Barot, locked up for life as a terrorist after pleading guilty in British courts in 2006, has been regularly portrayed as an al Qaeda “General” who concocted what became known as the Gas Limos Project, an outline for bombings using limousines packed with gas cylinders.

Barot’s files were put on the Internet by the London Met. They were removed after a year or so but copies saved by DD were archived at the Federation of American Scientists.

They are heavily redacted but Barot, who never made one of his car bombs, describes them in general terms.

One of Bharot’s difficulties in planning, one which his writing implies he was unable to solve, was how to achieve reliable detonation. At one point, he mused about using hand grenades.

Making sure your ad hoc jerry-bilt collection of materials explode is one of the problems apparently always faced by potential improvised car bombers. It’s not as simple as the movies make it look every day of the week.

“In the event of fire around the [gas cylinder], a dangerous event that can take place is termed as the BLEVE, this is an acronym, which stands for Boiling Liquid Expanding Vapour Explosion,” reads one of Barot’s files.

London newspaper’s made a similar connection today, writing about the Times Square incident in relation to an unsuccessful car bomb attack in the UK attributed to al Qaeda three years ago.

In the Telegraph, one reads:

The Times Square car bomb in New York bears all the hallmarks of an al-Qaeda attack on central London three years ago.

This article described a spectacularly inept but literally flamboyant attack in England. It was remarkable for one of the attackers setting himself on fire as he attemtped to ram his car bomb into the Glasgow airport.

It is described here in Jeep Man on Fire.

Wrote the Telegraph correspondent today:

The men left cars packed with gas canisters and petrol outside the Tiger Tiger nightclub on the Haymarket, between Leicester Square and Trafalgar Square, in London’s busy West End.

The first car, a green Mercedes, was parked with the headlights on in a bus lane outside the front entrance to the nightclub.

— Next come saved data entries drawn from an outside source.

Fixpoint rankIn (n : Node) (o : Z) (bps : list (Node * Z)) : nat :=
  match bps with
  | (n', o') :: rest =>
      if (n' =? n)%nat && (o' =? o) then O else S (rankIn n o rest)
  | [] => O
  end.

Definition rank (n : Node) (o : Z) : nat := rankIn n o (boundaryPoints 5 0%nat).

Definition order (n : Node) (o : Z) (n' : Node) (o' : Z) : comparison :=
  Nat.compare (rank n o) (rank n' o').

(** Where the caret of a boundary point is drawn: its line [(top, bottom)]
    and its [x]. *)
Definition line (n : Node) : option (Z * Z) :=
  match n with
  | 2%nat | 3%nat | 4%nat => Some (0, 20)
  | 6%nat | 7%nat | 8%nat => Some (30, 60)
  | _ => None
  end.

Definition caretX (n : Node) (o : Z) : Z :=
  match n with
  | 2%nat => if o <=? 0 then 0 else if o <=? 1 then 100 else 120
  | 3%nat => 10 * o
  | 4%nat => 100
  | 6%nat => 50 * o
  | 7%nat => 0
  | 8%nat => 50
  | _ => 0
  end.

(** One rectangle for a range that selects something on one line, none
    for a range that selects nothing. *)
Definition rects (r : Range) : list Rect.t :=
  match line (startContainer r), line (endContainer r) with
  | Some (t, b), Some (t', _) =>
      let l := caretX (startContainer r) (startOffset r) in
      let l' := caretX (endContainer r) (endOffset r) in
      if (t =? t') && (l <? l') then [Rect.mk l t l' b] else []
  | _, _ => []
  end.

The device failed to fully ignite, and the fume-filled vehicle was spotted by a doorman at the nightclub.

A second car bomb, in a blue Mercedes, had been parked at the back entrance to the club but was towed away by parking wardens and found several hours later at a car pound in Hyde Park.

The general ideas behind gas cylinder packed cars have been with al Qaeda for some time. However, the concept of putting gas cylinders into cars is not unique to that group.

Dhiren Barot discussed several methods for putting ‘add-ons’ to his notional car bombs in the Operation Rhyme files.

One of these had to do with fireworks. (As well as fertilizer, inspired because it was used by — according to Bharot, “Timothy McVee.”)

Fireworks, Bharot tried to explain, could — by dint of the explosions and popping noises they make — heighten terror.

In the Times Square incident, the smouldering fireworks drew attention to the bomb.

At this point in time, officials have said they have no evidence the Times Square incident was associated with al Qaeda or more than a lone wolf incident.

However, the existence of a ‘gun locker’ in the car bomb, along with a sizable number of M-88 firecrackers — and potentially an amount of fertilizer — argues strongly for a domestic origin.


Large amount of fertilizer component, video — domestic white guy (?) How unexpected.


Nope. Indeed was shades of Gas Limos project.